:: Task objective ::
Could you write out the records exactly as they are given?

:: Input records ::
══════════════════════════════

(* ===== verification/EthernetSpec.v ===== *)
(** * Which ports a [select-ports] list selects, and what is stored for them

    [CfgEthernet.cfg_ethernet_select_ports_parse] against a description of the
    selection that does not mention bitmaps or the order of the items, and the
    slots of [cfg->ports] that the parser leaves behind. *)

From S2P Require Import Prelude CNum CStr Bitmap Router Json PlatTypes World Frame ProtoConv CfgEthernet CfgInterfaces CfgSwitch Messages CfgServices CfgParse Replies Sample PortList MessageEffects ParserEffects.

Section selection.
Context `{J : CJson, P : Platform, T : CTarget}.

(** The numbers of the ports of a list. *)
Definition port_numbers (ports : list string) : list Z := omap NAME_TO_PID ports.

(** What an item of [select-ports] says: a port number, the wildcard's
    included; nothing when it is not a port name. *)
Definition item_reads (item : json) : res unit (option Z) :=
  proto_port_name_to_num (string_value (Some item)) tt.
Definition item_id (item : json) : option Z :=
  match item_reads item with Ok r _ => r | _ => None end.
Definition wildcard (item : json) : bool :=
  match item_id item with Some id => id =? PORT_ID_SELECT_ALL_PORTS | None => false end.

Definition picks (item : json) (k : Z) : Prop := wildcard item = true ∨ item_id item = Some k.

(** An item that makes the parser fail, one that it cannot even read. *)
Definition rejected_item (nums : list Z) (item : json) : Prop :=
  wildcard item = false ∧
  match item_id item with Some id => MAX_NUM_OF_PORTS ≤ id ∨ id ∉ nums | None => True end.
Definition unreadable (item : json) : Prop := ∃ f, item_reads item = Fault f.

══════════════════════════════

:: Result ::
(* ===== verification/EthernetSpec.v ===== *)
(** * Which ports a [select-ports] list selects, and what is stored for them

    [CfgEthernet.cfg_ethernet_select_ports_parse] against a description of the
    selection that does not mention bitmaps or the order of the items, and the
    slots of [cfg->ports] that the parser leaves behind. *)

From S2P Require Import Prelude CNum CStr Bitmap Router Json PlatTypes World Frame ProtoConv CfgEthernet CfgInterfaces CfgSwitch Messages CfgServices CfgParse Replies Sample PortList MessageEffects ParserEffects.

Section selection.
Context `{J : CJson, P : Platform, T : CTarget}.

(** The numbers of the ports of a list. *)
Definition port_numbers (ports : list string) : list Z := omap NAME_TO_PID ports.

(** What an item of [select-ports] says: a port number, the wildcard's
    included; nothing when it is not a port name. *)
Definition item_reads (item : json) : res unit (option Z) :=
  proto_port_name_to_num (string_value (Some item)) tt.
Definition item_id (item : json) : option Z :=
  match item_reads item with Ok r _ => r | _ => None end.
Definition wildcard (item : json) : bool :=
  match item_id item with Some id => id =? PORT_ID_SELECT_ALL_PORTS | None => false end.

Definition picks (item : json) (k : Z) : Prop := wildcard item = true ∨ item_id item = Some k.

(** An item that makes the parser fail, one that it cannot even read. *)
Definition rejected_item (nums : list Z) (item : json) : Prop :=
  wildcard item = false ∧
  match item_id item with Some id => MAX_NUM_OF_PORTS ≤ id ∨ id ∉ nums | None => True end.
Definition unreadable (item : json) : Prop := ∃ f, item_reads item = Fault f.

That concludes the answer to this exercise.